Write out, word for word, the part of the listing below that opens with the line containing "(** * daimon-triage: from" and closes with the line containing "Definition triage_new (orchestrator", keeping both of those lines and adding no others.
┄┄┄┄┄┄┄┄┄┄
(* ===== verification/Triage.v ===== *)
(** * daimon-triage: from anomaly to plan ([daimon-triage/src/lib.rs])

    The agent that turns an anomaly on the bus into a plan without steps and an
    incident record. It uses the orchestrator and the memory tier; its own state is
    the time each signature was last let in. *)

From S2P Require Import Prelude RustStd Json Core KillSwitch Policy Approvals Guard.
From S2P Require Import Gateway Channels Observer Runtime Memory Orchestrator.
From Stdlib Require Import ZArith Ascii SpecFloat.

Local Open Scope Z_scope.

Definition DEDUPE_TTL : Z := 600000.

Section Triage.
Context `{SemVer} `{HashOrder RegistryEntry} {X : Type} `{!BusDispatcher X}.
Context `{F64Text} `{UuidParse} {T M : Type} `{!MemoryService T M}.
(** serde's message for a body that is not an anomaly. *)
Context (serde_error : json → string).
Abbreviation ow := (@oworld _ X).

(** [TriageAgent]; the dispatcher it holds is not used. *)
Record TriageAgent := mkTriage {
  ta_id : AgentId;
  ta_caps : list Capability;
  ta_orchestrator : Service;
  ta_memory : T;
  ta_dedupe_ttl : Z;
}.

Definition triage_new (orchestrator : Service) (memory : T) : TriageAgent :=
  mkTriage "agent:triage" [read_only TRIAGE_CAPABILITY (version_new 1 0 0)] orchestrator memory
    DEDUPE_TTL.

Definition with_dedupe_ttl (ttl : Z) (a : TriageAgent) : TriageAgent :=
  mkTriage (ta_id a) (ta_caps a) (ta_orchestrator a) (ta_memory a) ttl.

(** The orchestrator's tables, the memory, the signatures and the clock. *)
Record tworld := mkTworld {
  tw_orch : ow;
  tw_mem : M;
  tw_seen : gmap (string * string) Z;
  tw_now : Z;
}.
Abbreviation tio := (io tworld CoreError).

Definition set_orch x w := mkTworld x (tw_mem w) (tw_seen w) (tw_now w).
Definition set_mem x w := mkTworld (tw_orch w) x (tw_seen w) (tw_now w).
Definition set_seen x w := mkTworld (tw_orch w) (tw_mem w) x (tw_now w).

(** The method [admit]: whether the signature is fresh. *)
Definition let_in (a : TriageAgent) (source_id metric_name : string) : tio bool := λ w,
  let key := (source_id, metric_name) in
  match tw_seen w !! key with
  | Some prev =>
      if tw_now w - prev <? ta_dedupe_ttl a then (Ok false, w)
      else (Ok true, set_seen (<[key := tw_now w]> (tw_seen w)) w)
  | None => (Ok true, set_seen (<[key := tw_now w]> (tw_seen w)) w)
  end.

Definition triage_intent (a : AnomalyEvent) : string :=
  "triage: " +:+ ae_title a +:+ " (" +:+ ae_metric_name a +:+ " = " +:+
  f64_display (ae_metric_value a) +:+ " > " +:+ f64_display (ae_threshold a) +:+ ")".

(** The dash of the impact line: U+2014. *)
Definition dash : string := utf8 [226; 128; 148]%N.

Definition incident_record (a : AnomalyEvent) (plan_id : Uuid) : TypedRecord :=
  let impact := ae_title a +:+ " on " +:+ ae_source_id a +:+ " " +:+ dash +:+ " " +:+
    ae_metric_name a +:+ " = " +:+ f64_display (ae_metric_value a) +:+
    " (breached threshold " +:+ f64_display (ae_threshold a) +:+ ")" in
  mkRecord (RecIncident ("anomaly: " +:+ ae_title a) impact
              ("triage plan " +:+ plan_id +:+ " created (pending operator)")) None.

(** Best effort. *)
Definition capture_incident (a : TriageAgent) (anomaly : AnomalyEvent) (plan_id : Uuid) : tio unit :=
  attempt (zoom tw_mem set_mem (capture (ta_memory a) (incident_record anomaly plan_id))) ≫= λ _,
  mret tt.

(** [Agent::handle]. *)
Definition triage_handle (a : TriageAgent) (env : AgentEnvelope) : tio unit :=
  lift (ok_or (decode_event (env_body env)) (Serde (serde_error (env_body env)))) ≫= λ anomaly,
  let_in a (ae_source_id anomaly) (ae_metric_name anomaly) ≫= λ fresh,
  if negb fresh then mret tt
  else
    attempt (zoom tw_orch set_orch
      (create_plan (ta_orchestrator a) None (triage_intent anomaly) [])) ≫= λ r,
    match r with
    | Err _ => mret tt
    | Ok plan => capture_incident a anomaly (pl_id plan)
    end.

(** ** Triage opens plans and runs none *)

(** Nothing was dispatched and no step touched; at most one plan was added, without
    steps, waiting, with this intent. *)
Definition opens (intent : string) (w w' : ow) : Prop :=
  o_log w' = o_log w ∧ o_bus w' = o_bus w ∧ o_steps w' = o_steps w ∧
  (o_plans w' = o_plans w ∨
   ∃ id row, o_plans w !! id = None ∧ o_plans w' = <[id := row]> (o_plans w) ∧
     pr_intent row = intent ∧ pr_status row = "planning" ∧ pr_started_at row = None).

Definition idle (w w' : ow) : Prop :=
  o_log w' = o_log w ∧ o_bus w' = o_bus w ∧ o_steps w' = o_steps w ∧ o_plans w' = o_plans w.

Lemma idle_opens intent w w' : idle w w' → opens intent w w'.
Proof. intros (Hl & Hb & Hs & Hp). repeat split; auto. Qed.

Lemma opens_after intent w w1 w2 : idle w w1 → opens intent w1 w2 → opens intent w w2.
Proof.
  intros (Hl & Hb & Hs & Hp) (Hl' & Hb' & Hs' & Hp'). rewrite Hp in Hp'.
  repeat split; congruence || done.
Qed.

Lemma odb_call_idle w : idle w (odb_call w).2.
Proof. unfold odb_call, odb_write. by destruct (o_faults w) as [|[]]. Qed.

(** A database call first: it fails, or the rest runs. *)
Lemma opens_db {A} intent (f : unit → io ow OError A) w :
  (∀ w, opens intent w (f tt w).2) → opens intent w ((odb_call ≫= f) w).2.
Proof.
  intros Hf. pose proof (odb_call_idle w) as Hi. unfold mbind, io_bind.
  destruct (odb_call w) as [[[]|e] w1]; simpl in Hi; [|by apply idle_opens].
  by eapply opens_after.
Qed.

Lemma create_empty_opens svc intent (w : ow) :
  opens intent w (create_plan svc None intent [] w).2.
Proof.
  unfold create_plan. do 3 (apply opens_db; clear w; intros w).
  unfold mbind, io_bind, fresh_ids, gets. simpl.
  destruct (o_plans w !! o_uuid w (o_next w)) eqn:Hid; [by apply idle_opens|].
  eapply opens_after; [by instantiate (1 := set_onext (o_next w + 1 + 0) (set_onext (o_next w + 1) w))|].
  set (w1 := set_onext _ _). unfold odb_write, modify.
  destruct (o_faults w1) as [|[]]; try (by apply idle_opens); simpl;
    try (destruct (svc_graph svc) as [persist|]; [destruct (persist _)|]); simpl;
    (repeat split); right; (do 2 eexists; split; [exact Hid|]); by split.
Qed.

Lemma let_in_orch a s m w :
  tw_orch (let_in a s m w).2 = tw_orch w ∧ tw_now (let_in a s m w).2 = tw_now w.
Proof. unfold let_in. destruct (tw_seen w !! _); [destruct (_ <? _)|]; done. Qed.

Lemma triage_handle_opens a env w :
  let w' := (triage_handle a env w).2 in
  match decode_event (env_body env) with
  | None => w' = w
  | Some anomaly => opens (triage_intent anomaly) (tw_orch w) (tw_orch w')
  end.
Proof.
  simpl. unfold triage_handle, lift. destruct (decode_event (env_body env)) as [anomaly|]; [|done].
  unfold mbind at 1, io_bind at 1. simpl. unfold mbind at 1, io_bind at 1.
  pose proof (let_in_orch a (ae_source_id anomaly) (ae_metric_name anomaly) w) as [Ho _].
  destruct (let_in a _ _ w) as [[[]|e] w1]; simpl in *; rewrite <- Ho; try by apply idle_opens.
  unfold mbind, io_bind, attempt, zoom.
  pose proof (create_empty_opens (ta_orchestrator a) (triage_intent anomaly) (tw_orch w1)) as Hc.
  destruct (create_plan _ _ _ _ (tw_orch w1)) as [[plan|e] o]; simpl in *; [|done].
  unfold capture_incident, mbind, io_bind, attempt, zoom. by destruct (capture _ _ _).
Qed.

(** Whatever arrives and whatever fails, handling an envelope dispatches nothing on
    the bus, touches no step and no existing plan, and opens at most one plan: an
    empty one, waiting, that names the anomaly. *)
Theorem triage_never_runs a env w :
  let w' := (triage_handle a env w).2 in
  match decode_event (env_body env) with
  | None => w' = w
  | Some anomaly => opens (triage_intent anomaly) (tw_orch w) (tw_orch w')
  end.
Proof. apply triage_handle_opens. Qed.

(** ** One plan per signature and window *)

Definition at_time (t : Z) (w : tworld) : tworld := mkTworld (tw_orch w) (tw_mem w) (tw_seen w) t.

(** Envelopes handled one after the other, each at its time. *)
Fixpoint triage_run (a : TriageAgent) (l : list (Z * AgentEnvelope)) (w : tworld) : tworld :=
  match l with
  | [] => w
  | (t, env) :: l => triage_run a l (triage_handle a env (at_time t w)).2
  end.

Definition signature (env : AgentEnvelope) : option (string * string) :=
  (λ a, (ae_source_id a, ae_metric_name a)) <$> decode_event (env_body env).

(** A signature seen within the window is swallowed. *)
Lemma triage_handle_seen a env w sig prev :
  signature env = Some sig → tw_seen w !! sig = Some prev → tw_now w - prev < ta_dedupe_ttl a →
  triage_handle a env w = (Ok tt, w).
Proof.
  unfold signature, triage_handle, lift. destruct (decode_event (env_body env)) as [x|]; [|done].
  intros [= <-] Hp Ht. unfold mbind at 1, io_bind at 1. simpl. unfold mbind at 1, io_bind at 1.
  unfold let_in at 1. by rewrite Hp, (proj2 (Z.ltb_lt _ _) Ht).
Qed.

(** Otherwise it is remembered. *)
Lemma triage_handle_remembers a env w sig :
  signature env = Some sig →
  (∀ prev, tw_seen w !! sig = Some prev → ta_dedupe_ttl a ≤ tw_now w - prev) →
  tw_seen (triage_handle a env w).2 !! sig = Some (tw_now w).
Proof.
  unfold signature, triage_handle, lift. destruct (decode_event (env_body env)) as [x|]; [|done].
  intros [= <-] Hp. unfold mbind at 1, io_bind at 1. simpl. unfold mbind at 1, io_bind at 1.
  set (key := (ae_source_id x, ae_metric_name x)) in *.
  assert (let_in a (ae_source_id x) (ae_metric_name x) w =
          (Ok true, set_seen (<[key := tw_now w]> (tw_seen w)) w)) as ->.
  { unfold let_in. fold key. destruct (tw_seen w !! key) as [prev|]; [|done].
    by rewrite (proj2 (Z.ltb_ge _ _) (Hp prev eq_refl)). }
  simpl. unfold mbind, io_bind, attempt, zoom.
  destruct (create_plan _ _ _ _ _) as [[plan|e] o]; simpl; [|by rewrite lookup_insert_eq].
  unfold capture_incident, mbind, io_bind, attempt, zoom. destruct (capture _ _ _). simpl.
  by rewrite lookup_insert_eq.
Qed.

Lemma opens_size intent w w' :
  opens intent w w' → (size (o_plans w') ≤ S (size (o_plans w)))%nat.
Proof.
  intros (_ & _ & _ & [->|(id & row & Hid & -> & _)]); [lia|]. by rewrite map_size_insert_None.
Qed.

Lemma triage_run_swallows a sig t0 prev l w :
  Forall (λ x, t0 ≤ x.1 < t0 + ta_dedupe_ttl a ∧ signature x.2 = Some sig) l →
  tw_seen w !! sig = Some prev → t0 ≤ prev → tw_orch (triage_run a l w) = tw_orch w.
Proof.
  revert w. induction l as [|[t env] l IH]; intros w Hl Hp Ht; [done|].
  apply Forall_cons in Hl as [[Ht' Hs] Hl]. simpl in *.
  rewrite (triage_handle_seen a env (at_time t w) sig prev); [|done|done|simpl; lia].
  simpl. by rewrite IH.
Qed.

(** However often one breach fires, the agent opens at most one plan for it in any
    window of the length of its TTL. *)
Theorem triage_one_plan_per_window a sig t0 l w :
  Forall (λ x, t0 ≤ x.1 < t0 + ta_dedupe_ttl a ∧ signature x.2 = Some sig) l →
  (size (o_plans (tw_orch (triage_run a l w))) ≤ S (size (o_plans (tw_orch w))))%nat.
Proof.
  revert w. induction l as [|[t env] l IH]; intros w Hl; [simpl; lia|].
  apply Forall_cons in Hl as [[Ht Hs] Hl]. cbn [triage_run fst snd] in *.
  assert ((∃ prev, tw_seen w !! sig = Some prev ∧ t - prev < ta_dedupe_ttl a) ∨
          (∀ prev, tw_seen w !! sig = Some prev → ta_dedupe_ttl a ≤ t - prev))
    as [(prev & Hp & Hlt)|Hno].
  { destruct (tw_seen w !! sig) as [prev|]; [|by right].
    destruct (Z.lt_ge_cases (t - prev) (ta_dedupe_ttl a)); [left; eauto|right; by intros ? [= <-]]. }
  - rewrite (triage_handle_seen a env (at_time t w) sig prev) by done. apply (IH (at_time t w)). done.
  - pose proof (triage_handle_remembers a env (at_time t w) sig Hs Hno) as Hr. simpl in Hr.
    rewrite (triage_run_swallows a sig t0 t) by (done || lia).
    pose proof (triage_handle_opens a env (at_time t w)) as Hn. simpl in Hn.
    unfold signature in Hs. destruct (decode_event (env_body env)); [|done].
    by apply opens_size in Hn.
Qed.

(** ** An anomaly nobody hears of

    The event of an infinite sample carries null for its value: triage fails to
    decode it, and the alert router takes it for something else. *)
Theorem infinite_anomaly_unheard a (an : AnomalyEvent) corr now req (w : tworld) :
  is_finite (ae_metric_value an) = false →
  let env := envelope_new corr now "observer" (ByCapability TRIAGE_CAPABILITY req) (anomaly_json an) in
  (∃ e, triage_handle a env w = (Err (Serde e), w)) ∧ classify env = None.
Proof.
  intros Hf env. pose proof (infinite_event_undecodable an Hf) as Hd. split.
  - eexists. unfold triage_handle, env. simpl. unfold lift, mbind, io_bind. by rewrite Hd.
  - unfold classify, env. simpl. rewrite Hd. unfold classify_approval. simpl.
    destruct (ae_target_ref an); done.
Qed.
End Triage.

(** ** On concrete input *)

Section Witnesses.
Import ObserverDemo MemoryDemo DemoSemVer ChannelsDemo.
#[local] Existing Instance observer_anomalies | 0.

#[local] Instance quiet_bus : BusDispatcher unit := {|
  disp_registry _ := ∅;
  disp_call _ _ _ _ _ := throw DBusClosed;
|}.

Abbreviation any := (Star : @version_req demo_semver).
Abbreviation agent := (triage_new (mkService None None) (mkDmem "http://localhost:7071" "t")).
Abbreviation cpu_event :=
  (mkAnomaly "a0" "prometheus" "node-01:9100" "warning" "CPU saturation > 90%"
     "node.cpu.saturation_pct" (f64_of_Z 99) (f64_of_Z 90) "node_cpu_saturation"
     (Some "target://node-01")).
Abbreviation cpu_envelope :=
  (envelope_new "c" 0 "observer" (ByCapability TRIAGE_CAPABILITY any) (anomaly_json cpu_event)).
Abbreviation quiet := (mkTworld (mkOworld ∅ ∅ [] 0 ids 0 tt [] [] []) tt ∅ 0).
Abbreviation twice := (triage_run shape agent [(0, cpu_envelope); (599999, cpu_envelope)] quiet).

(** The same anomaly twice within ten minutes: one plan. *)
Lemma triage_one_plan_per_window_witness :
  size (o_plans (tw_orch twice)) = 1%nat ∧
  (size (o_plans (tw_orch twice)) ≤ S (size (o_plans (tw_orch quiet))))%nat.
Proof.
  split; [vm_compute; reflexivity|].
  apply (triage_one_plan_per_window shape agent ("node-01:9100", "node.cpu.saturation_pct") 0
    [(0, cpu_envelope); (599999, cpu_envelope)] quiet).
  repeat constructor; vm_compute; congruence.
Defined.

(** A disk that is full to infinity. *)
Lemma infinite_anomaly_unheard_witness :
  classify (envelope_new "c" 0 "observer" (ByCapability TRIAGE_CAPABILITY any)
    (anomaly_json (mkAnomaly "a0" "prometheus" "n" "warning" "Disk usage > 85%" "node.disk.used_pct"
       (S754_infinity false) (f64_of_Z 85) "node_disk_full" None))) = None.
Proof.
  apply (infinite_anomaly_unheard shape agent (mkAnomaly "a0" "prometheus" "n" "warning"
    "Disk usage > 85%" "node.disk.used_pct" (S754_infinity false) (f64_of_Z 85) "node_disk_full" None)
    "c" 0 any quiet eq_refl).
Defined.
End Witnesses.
┄┄┄┄┄┄┄┄┄┄
## [Output]
(** * daimon-triage: from anomaly to plan ([daimon-triage/src/lib.rs])

    The agent that turns an anomaly on the bus into a plan without steps and an
    incident record. It uses the orchestrator and the memory tier; its own state is
    the time each signature was last let in. *)

From S2P Require Import Prelude RustStd Json Core KillSwitch Policy Approvals Guard.
From S2P Require Import Gateway Channels Observer Runtime Memory Orchestrator.
From Stdlib Require Import ZArith Ascii SpecFloat.

Local Open Scope Z_scope.

Definition DEDUPE_TTL : Z := 600000.

Section Triage.
Context `{SemVer} `{HashOrder RegistryEntry} {X : Type} `{!BusDispatcher X}.
Context `{F64Text} `{UuidParse} {T M : Type} `{!MemoryService T M}.
(** serde's message for a body that is not an anomaly. *)
Context (serde_error : json → string).
Abbreviation ow := (@oworld _ X).

(** [TriageAgent]; the dispatcher it holds is not used. *)
Record TriageAgent := mkTriage {
  ta_id : AgentId;
  ta_caps : list Capability;
  ta_orchestrator : Service;
  ta_memory : T;
  ta_dedupe_ttl : Z;
}.

Definition triage_new (orchestrator : Service) (memory : T) : TriageAgent :=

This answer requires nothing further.